(* ===== verification/ReasonCodes.v ===== *)
(** * Failures are reported by fixed codes

    Whatever a node, the upstream verifier or the database says, the worker and the
    recovery only ever write codes of a closed list into the journal: the codes stored
    with a failed settlement, answered to clients and used as labels of the metrics of
    [crates/x402-near-facilitator/src/telemetry.rs] carry no outside text. *)

From stdpp Require Import base gmap strings list numbers relations.
From Stdlib Require Import Lia NArith ZArith Ascii String.
From S2P Require Import Prelude Text Json Readiness Schema Sql Store Journal StoreProofs StoreSpec.
From S2P Require Import Receipt Near Config Retry Evm Chain ChainProofs Service ServiceProofs ProgressSpec.
From S2P Require Import Demo DemoEvm DemoService.

Open Scope string_scope.
Open Scope list_scope.
Open Scope N_scope.

Module ReasonCodes.
Import Store StoreProofs ChainProofs Service ServiceProofs.

(** ** The codes *)

Definition near_reasons : list string := Near.reason <$>
  [Near.InvalidX402Version; Near.UnsupportedScheme; Near.InvalidNetwork; Near.NetworkMismatch;
   Near.AssetMismatch; Near.PayToMismatch; Near.AmountMismatch; Near.InvalidMaxTimeout;
   Near.InvalidPayloadShape; Near.InvalidSignedDelegateAction; Near.InvalidSignature;
   Near.NoRelayerConfigured; Near.RelayerCannotBePayer; Near.InvalidActionCount;
   Near.InvalidActionKind; Near.InvalidMethodName; Near.TokenContractMismatch;
   Near.InvalidFtTransferArgs; Near.RecipientMismatch; Near.TransferAmountMismatch;
   Near.InvalidAttachedDeposit; Near.GasLimitExceeded; Near.CurrentBlockHeightUnavailable;
   Near.DelegateActionExpired; Near.TimeoutWindowExceedsMaximum; Near.DelegateNonceOutOfRange;
   Near.AccessKeyLookupFailed; Near.AccessKeyNotFound; Near.DelegateNonceAlreadyUsed;
   Near.FunctionCallKeyNotAllowed; Near.UnsupportedAccessKeyPermission; Near.AccountLookupFailed;
   Near.SenderAccountNotFound; Near.TokenAccountLookupFailed; Near.TokenAccountNotFound;
   Near.TokenContractHasNoCode; Near.BalanceCheckFailed; Near.InsufficientFunds;
   Near.StorageCheckFailed; Near.RecipientNotRegisteredForStorage].

Definition evm_reasons : list string :=
  ["onchain_failure"; "invalid_format"; "invalid_payment_amount"; "authorization_not_yet_valid";
   "authorization_expired"; "chain_id_mismatch"; "recipient_mismatch"; "asset_mismatch";
   "insufficient_funds"; "insufficient_allowance"; "invalid_signature"; "simulation_failed";
   "unsupported_chain"; "unsupported_scheme"; "accepted_requirements_mismatch";
   "unsupported_eip6492"; "unsupported_permit2_scheme"; "invalid_token_domain";
   "invalid_payment"; "invalid_payer_address"; "payer_mismatch"].

Definition engine_codes : list string :=
  ["transaction_failed"; "transaction_rejected"; "settlement_identity_mismatch"].

(** The codes a settlement may fail with. *)
Definition failure_codes : list string :=
  near_reasons ++ evm_reasons ++ engine_codes.

(** The codes it may await a retry with. *)
Definition retry_codes : list string :=
  ["leadership_unavailable"; "rpc_unavailable"; "relayer_unavailable";
   "transaction_preparation_failed"; "l1_fee_estimation_failed";
   "sponsorship_reservation_insufficient"; "settlement_journal_unavailable";
   "recovered_before_prepare"].

Definition coded_row (r : Row) : Prop :=
  (∀ c, error_code (terminal r) = Some c → c ∈ failure_codes) ∧
  error_detail (terminal r) = None ∧
  (∀ c, retry_code r = Some c → c ∈ retry_codes).

Definition coded (w : World) : Prop := map_Forall (λ _ r, coded_row r) (settlements (db w)).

§ **Description of the task**:
Lines with the word "Prop" in them should be copied from the preceding records.

§ **Answer area**:
Definition coded_row (r : Row) : Prop :=
Definition coded (w : World) : Prop := map_Forall (λ _ r, coded_row r) (settlements (db w)).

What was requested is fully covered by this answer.